Les vêtements portés par certaines femmes musulmanes sont déjà interdits dans les lieux publics du pays scandinave, mais cette décision étendrait désormais l’ordre aux salles de classe du Danemark.
Au Danemark, le terme « sociétés parallèles » fait référence à des zones résidentielles où plus de la moitié des habitants sont d’origine immigrée.
Une interdiction du port du masque intégral a été introduite au Danemark en 2018, et ceux qui enfreignaient la règle ont été contraints de payer une amende de 1 300 £.
Malgré la décision du Premier ministre Metta Frederiksen d’étendre « l’interdiction de la burqa » aux écoles et aux universités, les critiques affirment que l’utilisation de masques faciaux n’est pas répandue dans les salles de classe.
La dernière décision du gouvernement a été révélée par le journal de centre-droit Berlingska, citant un communiqué du ministère danois de l’Immigration.
“Le gouvernement présentera un certain nombre de propositions législatives qui n’ont pas été adoptées avant les élections.”
“Cela inclut, entre autres choses, un projet de loi sur des efforts accrus contre les sociétés parallèles et le contrôle social négatif”, indique le communiqué, faisant référence à la politique d’interdiction de la burqa.
Le Danemark possède certaines des lois sur l’immigration les plus strictes d’Europe, introduites après que son gouvernement de gauche, arrivé au pouvoir en 2019, a promis de freiner l’immigration pour « protéger le Danemark ».
Le Danemark va interdire la burqa dans les écoles et universités
En plus de l’introduction de la fameuse « interdiction de la burqa », de nouvelles règles sont apparues qui obligent tous les nouveaux arrivants et leurs enfants à apprendre le danois sous peine de perdre les allocations de demandeur d’asile.

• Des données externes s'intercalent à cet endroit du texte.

(** Modelled from the spec: the partial result of a subtree in the missing
    reduction, "each non-leaf rank waits for all children's partial results,
    combines with its own input using [op] in a fixed deterministic order
    (by ascending child rank, then own value)".  The messages
    [(child, partial result)] reach the rank in the order [arrival] gives
    them; the rank looks them up by ascending child rank. *)
Fixpoint partial (inputs : nat → buffer) (t : tree) : buffer :=
  match t with
  | Node r cs =>
      let msgs := arrival r ((λ c, (root_of c, partial inputs c)) <$> cs) in
      let inbox : gmap nat buffer := list_to_map msgs in
      combine (omap (λ c, inbox !! c) (merge_sort (≤) (root_of <$> cs)))
        (inputs r)
  end.

(** Rank [r] returns to its caller, when [ret]. *)
Definition finish {M} (ret : bool) (r : nat) (n : net M) : net M :=
  if ret then record r Return n else n.

(** Modelled from the spec: the way up the tree in the missing engine, every
    rank but the root "forwards upward" its partial result to its parent
    (and returns, when [ret]); no user buffer is written on the way. *)
Fixpoint pull_up {M} (ret : bool) (inputs : nat → buffer) (t : tree)
    (n : net M) : net M :=
  match t with
  | Node r cs =>
      foldl (λ n c,
               finish ret (root_of c)
                 (transfer (root_of c) r (partial inputs c) (λ _ m, m)
                    (pull_up ret inputs c n)))
        n cs
  end.

Definition set_output (data : buffer) (m : io) : io := IO (input m) data.

(** Modelled from the spec: Reduce(root, op, input, output) of the missing
    engine, "only [root]'s output buffer receives the result". *)
Definition reduce (t : tree) (n : net io) : net io :=
  let inputs r := input (mem n r) in
  let root := root_of t in
  let n1 := pull_up true inputs t n in
  record root Return (store root (set_output (partial inputs t) (mem n1 root)) n1).

(** Modelled from the spec: AllReduce(op, input, output) of the missing
    engine, as reduce-then-broadcast on the tree. *)
Definition all_reduce (t : tree) (n : net io) : net io :=
  let inputs r := input (mem n r) in
  let root := root_of t in
  let n1 := pull_up false inputs t n in
  push_down output set_output t
    (store root (set_output (partial inputs t) (mem n1 root)) n1).

(** The reduction in "naive left-to-right rank order", to compare the order
    of the tree with. *)
Definition rank_order (world_size : nat) (inputs : nat → buffer) : buffer :=
  match inputs <$> seq 0 world_size with
  | [] => []
  | x :: xs => foldl (zip_with op) x xs
  end.

End Engine.

Arguments net : clear implicits.
Arguments io : clear implicits.
Arguments Net {E M} mem log.
Arguments mem {E M} n r.
Arguments log {E M} n r.
Arguments IO {E} input output.
Arguments input {E} i.
Arguments output {E} i.

(** A group whose ranks went through no event yet. *)
Definition fresh {E M} (m : nat → M) : net E M := Net m (λ _, []).

(** Messages arrive in the order the children are listed. *)
Definition in_order {E} : nat → list (nat * list E) → list (nat * list E) :=
  λ _ msgs, msgs.

(** What a call adds to the events of a rank: a rank that only forwards,
    and a rank that first receives [data] from its parent. *)
Definition returns_after_sends {E} (before after : list (event E)) : Prop :=
  ∃ sends, Forall (λ e, is_send e = true) sends
           ∧ after = before ++ sends ++ [Return].

Definition returns_after_recv {E} (data : list E)
    (before after : list (event E)) : Prop :=
  ∃ parent sends, Forall (λ e, is_send e = true) sends
                  ∧ after = before ++ RecvFrom parent data :: sends ++ [Return].

(** What [push_down] on [t] does at rank [x], from [n] to [n']: nothing
    outside the tree, sends at the root, and elsewhere the receipt of [d]
    followed by sends. *)
Definition pushed {E M} (deliver : list E → M → M) (d : list E) (t : tree)
    (n n' : net E M) (x : nat) : Prop :=
  (x ∉ ranks_of t → mem n' x = mem n x ∧ log n' x = log n x)
  ∧ (x = root_of t →
     mem n' x = mem n x ∧ returns_after_sends (log n x) (log n' x))
  ∧ (x ∈ ranks_of t → x ≠ root_of t →
     mem n' x = deliver d (mem n x)
     ∧ returns_after_recv d (log n x) (log n' x)).
Lemma main_case2_spec (a p : double) (grows : bool) (s : Session) (m : Machine) :
  consistent m s ->
  exists (o : BankAccount) (text : list string) (s' : Session) (m' : Machine),
    BankAccount_values (brk s) a p m = (Returned tt, constructed (brk s) o text m)
    /\ main_case2 show a p grows s m = (Returned s', m')
    /\ consistent m' s'
    /\ length (accounts s') = S (length (accounts s))
    /\ contents m' (accounts s') = (contents m (accounts s) ++ [Some o])%list
    /\ cout m'
       = (cout m
          ++ ["Enter available and present balances: "; "Count before create: ";
              show_int (getObjectCount m); newline]
          ++ text ++ ["Created: "] ++ printout show o
          ++ ["Count after create: "; show_int (int_wrap (getObjectCount m + 2));
              newline])%list
    /\ ((o = {| available_ := a; present_ := p |} /\ rejection a p = None)
        \/ o = defaults).
Proof.
  intros Hcons. pose proof (consistent_in_int m s Hcons) as Hint.
  destruct Hcons as (Hnd & Hlt & Hlive & Hc).
  set (acc := brk s). set (v := accounts s).
  assert (Haccv : acc ∉ v).
  { intros Hin. apply Hlt in Hin. unfold acc in Hin. lia. }
  assert (Hfresh : objects m !! acc = None).
  { destruct (objects m !! acc) eqn:E; [|reflexivity].
    exfalso. apply Haccv. apply Hlive. rewrite E. eauto. }
  assert (Hvalues : exists o text,
             (forall m0 : Machine,
                BankAccount_values acc a p m0
                = (Returned tt, constructed acc o text m0))
             /\ ((o = {| available_ := a; present_ := p |} /\ rejection a p = None)
                 \/ o = defaults)).
  { destruct (rejection a p) eqn:Hr; do 2 eexists;
      (split; [intros m0; rewrite BankAccount_values_eq, Hr; reflexivity|]); auto. }
  destruct Hvalues as (o & text & Hvalues & Ho).
  exists o, text.
  set (t0 := ["Enter available and present balances: "; "Count before create: ";
              show_int (getObjectCount m); newline]).
  set (m1 := constructed acc o text (say t0 m)).
  assert (Hperform : perform (NewValues acc a p) (say t0 m) = (Returned tt, m1)).
  { unfold perform, bind, require_fresh. simpl objects. rewrite Hfresh.
    apply Hvalues. }
  destruct (push_back_spec grows v acc (S acc) o m1)
    as (v' & brk' & m2 & Hpush & Hc2 & Ho2 & Hcont & Hlast & Hback & Hlen & Hnd'
        & Hlt' & Hbrk & Haccv' & Hacc2 & Hlive2).
  { exact Hnd. }
  { intros i Hi. apply Hlt in Hi. unfold acc. lia. }
  { lia. }
  { exact Haccv. }
  { apply lookup_insert_eq. }
  { intros i. unfold m1. simpl. destruct (decide (acc = i)) as [<-|Hne].
    - rewrite lookup_insert_eq. split; eauto.
    - rewrite lookup_insert_ne by exact Hne. rewrite <- Hlive. fold v.
      split; [auto|]. intros [->|Hi]; [contradiction|exact Hi]. }
  set (t2 := (["Created: "] ++ printout show o
              ++ ["Count after create: "; show_int (getObjectCount m2); newline])%list).
  set (m' := {| s_count := int_decr (s_count m2);
                objects := delete acc (objects m2);
                cout := (cout m2 ++ t2)%list |}).
  exists {| accounts := v'; brk := brk' |}, m'.
  assert (Hcount2 : s_count m2 = int_wrap (s_count m + 2)).
  { rewrite Hc2. simpl. unfold int_incr. rewrite int_wrap_add_l. f_equal. lia. }
  split; [apply Hvalues|]. split; [|split; [|split; [|split; [|split]]]].
  - unfold main_case2. rewrite bind_print. unfold bind at 1, call_getObjectCount.
    rewrite !bind_print. rewrite !say_say. fold acc v. simpl getObjectCount.
    change (say _ m) with (say t0 m).
    unfold bind at 1. rewrite Hperform.
    unfold bind at 1. rewrite Hpush. simpl fst. simpl snd.
    rewrite bind_print. rewrite Hlast.
    unfold bind at 1. rewrite (BankAccount_print_eq show (pred brk') o) by exact Hback.
    unfold bind at 1. rewrite !bind_print. rewrite !say_say.
    unfold bind at 1. rewrite perform_Destroy by (simpl; rewrite Hacc2; eauto).
    reflexivity.
  - split; [exact Hnd'|]. split; [exact Hlt'|]. split.
    + intros i. simpl. split.
      * intros Hi. rewrite lookup_delete_ne by (intros <-; contradiction).
        apply Hlive2. right. exact Hi.
      * intros His. destruct (decide (acc = i)) as [<-|Hne].
        -- rewrite lookup_delete_eq in His. destruct His; discriminate.
        -- rewrite lookup_delete_ne in His by exact Hne.
           apply Hlive2 in His as [->|Hi]; [contradiction|exact Hi].
    + simpl. rewrite Hc2. rewrite int_decr_incr by (simpl; apply in_int_wrap).
      simpl. rewrite Hc. unfold int_incr. rewrite int_wrap_add_l, Hlen. fold v.
      f_equal. lia.
  - simpl. exact Hlen.
  - simpl accounts. fold v.
    transitivity (contents m2 v').
    + apply contents_ext. intros i Hi. simpl.
      apply lookup_delete_ne. intros <-. contradiction.
    + rewrite Hcont. f_equal. apply contents_ext. intros i Hi. simpl.
      apply lookup_insert_ne. intros <-. contradiction.
  - unfold m'. simpl cout. rewrite Ho2. unfold t2, getObjectCount.
    rewrite Hcount2. unfold m1, constructed, say, t0, getObjectCount. simpl cout.
    rewrite <- ?app_assoc. reflexivity.
  - exact Ho.
Qed.
Lemma get_database_names_excludes_system_namespaces_witness :
  let self := new_connector sample_connection None false "dremio" in
  let run := get_database_names elements sample_fqn_build sample_filter flaky_driver
               self (sample_world ["sales"; "hr"]) in
  let run' := get_database_names elements sample_fqn_build sample_filter flaky_driver
                self (with_schemata ["sales"; "@tmp"; "hr"] (sample_world ["sales"; "hr"])) in
  run'.1.1 = run.1.1 /\ run'.1.2 = run.1.2 /\ log run'.2 = log run.2.
Proof.
  intros self.
  destruct (get_database_names_excludes_system_namespaces
              elements sample_fqn_build sample_filter flaky_driver
              self (sample_world ["sales"; "hr"])) as [_ H].
  apply (H ["sales"] ["hr"] "@tmp").
  - left. reflexivity.
  - reflexivity.
Defined.

Lemma get_database_names_survives_failed_switch_witness :
  let self := new_connector sample_connection None false "dremio" in
  let run := get_database_names elements sample_fqn_build sample_filter flaky_driver
               self (sample_world ["a"; "b"]) in
  yielded run.1.1 = ["b"] /\ raised run.1.1 = None.
Proof.
  intros self.
  destruct (get_database_names_survives_failed_switch
              elements sample_fqn_build sample_filter flaky_driver
              self (sample_world ["a"; "b"]) [] ["b"] "a"
              {| yielded := []; raised := None |} self (sample_world ["a"; "b"])
              (DriverError "connection refused") self
              {| SCHEMATA := ["a"; "b"]; engines_built := 1;
                 log := [LogInfo "Ingesting from database: a"] |})
    as [Hrun _].
  - reflexivity.
  - reflexivity.
  - reflexivity.
  - vm_compute. reflexivity.
  - simpl. rewrite Hrun. vm_compute. split; reflexivity.
Defined.

(** C6 (as stated) fails on the status event: with candidates [a] and [b]
    and a driver that cannot build the engine for [a], the run yields [b]
    and logs the failure, and the status sink has recorded no warning, no
    failure and no filtered entry. *)
Lemma failed_switch_reports_no_status_warning :
  let self := new_connector sample_connection None false "dremio" in
  let w := sample_world ["a"; "b"] in
  let run := get_database_names elements sample_fqn_build sample_filter flaky_driver self w in
  (set_inspector elements flaky_driver self w "a").1.1 = Raises (DriverError "connection refused")
  /\ yielded run.1.1 = ["b"]
  /\ log run.2 = [LogInfo "Ingesting from database: a";
                  LogErrorTraceback (DriverError "connection refused");
                  LogWarning "Error trying to process database a: connection refused";
                  LogInfo "Ingesting from database: b"]
  /\ warnings (status run.1.2) = []
  /\ failures (status run.1.2) = []
  /\ filtered (status run.1.2) = [].
Proof. vm_compute. repeat split. Qed.

(** ** Schema discovery *)

(** With a database selected the loop never raises on the engine's rows,
    and its items are the rows, each one stripped, in the rows' order. *)
Lemma clean_schema_names_strips (self : DremioConnector) (db : string) (schemas : list string) :
  database self = Some db ->
  raised (clean_schema_names self schemas) = None
  /\ Forall2 (fun raw cleaned =>
                _remove_database_from_schema_name self (PyStr raw) = Returns cleaned)
             schemas (yielded (clean_schema_names self schemas)).
Proof.
  intros Hdb. induction schemas as [|raw schemas [IHr IHy]].
  - split; [reflexivity | constructor].
  - cbn [clean_schema_names].
    rewrite (remove_database_str self db raw Hdb). cbn [gen_cons yielded raised].
    split; [exact IHr|].
    constructor; [exact (remove_database_str self db raw Hdb) | exact IHy].
Qed.

Section SchemaProperties.

Variable get_schema_names : World -> list string.

(** C9: with a database selected, every raw name the schema query
    returns is passed through [_remove_database_from_schema_name] and
    yielded in the query's order, and the generator does not raise; when
    the database is ["sales"] and the raw names are ["sales.public"] and
    ["sales.reporting"], the items are ["public"] and ["reporting"]. *)
Theorem get_raw_database_schema_names_strips
    (self : DremioConnector) (w : World) (db : string) :
  database self = Some db ->
  let g := get_raw_database_schema_names get_schema_names self w in
  raised g = None
  /\ Forall2 (fun raw cleaned =>
                _remove_database_from_schema_name self (PyStr raw) = Returns cleaned)
             (_execute_database_query (DREMIO_GET_SCHEMAS db) w) (yielded g)
  /\ (db = "sales" ->
      _execute_database_query (DREMIO_GET_SCHEMAS db) w = ["sales.public"; "sales.reporting"] ->
      yielded g = [PyStr "public"; PyStr "reporting"]).
Proof.
  intros Hdb g. subst g. unfold get_raw_database_schema_names. rewrite Hdb.
  destruct (clean_schema_names_strips self db
              (_execute_database_query (DREMIO_GET_SCHEMAS db) w) Hdb) as [Hr Hy].
  split; [exact Hr|]. split; [exact Hy|].
  intros -> Hraw. rewrite Hraw. cbn [clean_schema_names].
  rewrite !(remove_database_str self "sales" _ Hdb). reflexivity.
Qed.

End SchemaProperties.

Lemma get_raw_database_schema_names_strips_witness :
  yielded (get_raw_database_schema_names SCHEMATA (sample_connector (Some "sales"))
             (sample_world ["sales"; "sales.public"; "hr.people"; "sales.reporting"; "@tmp"]))
  = [PyStr "public"; PyStr "reporting"].
Proof.
  apply (get_raw_database_schema_names_strips SCHEMATA (sample_connector (Some "sales"))
           (sample_world ["sales"; "sales.public"; "hr.people"; "sales.reporting"; "@tmp"])
           "sales").
  - reflexivity.
  - reflexivity.
  - vm_compute. reflexivity.
Defined.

Les immigrants ont également été déplacés à travers le pays pour empêcher la société étrangère « parallèle » de se développer sous le régime de la « loi du ghetto ».
Les forces frontalières danoises ont également le pouvoir de confisquer des objets tels que des bijoux et des montres aux migrants entrants pour les aider à financer leur séjour.
Les migrants qui en ont assez du Danemark et rentrent volontairement chez eux reçoivent une allocation de 4 500 £ pour partir.
Et si le pays d’origine du migrant est jugé « sûr », comme l’était la Syrie après la chute du président Bachar al-Assad l’année dernière, même un demandeur d’asile retenu peut perdre sa résidence danoise et risquer d’être renvoyé chez lui.
Le mois dernier, le gouvernement a également annoncé son intention d’interdire l’appel à la prière au Danemark, après que des ministres se soient plaints du fait que certaines parties du pays ressemblaient à “la banlieue d’Islamabad”.